(REQUIRED ACTION): Return each line of the records below in which the string "else" turns up.

(Stored data):
- Opening Delimiter -

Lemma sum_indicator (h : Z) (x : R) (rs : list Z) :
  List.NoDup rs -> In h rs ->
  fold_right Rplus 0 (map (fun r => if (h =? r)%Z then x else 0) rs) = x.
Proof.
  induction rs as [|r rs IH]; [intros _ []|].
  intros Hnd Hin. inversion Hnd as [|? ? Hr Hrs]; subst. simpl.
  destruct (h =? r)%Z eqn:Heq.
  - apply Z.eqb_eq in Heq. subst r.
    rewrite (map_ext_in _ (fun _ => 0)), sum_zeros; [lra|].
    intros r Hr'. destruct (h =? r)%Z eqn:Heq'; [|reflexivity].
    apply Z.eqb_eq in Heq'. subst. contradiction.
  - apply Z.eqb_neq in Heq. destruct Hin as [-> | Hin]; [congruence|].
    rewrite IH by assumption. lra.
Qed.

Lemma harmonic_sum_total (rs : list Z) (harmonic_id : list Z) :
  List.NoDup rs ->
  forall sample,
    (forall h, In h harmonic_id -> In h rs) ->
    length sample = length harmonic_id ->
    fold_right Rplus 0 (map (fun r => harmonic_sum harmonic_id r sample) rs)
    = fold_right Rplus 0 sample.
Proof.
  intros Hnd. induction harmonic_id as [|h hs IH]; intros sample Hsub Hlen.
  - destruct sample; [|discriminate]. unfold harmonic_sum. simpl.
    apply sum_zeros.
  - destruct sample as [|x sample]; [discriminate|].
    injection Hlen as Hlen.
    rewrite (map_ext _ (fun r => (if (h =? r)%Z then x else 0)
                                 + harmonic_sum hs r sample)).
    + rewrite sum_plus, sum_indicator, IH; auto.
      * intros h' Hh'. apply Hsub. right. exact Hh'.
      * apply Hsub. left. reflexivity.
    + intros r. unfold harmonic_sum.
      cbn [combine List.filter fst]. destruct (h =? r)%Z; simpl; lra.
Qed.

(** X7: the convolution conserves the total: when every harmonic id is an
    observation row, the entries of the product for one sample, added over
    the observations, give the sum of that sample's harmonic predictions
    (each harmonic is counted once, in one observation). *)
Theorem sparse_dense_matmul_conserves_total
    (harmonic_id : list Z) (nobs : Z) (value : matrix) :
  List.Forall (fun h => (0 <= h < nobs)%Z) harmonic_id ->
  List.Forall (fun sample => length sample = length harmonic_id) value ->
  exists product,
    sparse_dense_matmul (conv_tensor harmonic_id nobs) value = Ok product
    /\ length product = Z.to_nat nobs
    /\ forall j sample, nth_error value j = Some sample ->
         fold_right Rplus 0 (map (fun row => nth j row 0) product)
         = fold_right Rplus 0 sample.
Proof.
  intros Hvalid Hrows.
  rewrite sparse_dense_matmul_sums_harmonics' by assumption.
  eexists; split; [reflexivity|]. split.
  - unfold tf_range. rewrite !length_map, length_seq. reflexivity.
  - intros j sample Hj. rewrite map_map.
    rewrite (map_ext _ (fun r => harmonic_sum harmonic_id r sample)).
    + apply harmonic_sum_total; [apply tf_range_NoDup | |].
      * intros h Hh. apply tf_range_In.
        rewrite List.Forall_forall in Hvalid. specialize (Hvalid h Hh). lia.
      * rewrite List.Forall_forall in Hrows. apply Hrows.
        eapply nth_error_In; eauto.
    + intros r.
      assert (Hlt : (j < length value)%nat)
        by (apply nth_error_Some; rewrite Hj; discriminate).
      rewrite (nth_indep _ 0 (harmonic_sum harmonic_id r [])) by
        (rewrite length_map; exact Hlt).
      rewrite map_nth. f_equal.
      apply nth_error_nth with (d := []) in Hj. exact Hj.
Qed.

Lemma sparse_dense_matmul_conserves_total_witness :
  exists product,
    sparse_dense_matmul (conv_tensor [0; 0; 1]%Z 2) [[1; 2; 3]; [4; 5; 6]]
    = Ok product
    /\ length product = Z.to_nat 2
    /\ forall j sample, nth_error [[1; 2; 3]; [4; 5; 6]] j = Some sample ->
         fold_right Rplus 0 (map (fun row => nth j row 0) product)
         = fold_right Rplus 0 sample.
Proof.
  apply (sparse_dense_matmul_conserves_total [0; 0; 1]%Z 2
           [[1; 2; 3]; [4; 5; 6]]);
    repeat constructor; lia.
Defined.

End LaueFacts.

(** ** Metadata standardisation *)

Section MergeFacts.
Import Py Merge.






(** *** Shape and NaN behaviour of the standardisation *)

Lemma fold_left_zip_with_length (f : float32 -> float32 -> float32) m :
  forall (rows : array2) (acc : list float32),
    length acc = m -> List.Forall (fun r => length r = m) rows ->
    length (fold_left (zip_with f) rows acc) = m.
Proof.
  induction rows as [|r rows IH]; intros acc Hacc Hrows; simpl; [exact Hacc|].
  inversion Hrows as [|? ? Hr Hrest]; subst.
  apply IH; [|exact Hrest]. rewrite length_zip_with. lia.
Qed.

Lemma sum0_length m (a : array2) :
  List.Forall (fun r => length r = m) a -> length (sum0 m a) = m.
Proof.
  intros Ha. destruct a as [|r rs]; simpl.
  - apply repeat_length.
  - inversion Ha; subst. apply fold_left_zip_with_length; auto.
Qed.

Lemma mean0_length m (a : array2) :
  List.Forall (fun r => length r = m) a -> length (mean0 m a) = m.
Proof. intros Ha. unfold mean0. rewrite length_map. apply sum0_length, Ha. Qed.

- Closing Delimiter -

(WRITTEN RESPONSE):
  fold_right Rplus 0 (map (fun r => if (h =? r)%Z then x else 0) rs) = x.
    rewrite (map_ext _ (fun r => (if (h =? r)%Z then x else 0)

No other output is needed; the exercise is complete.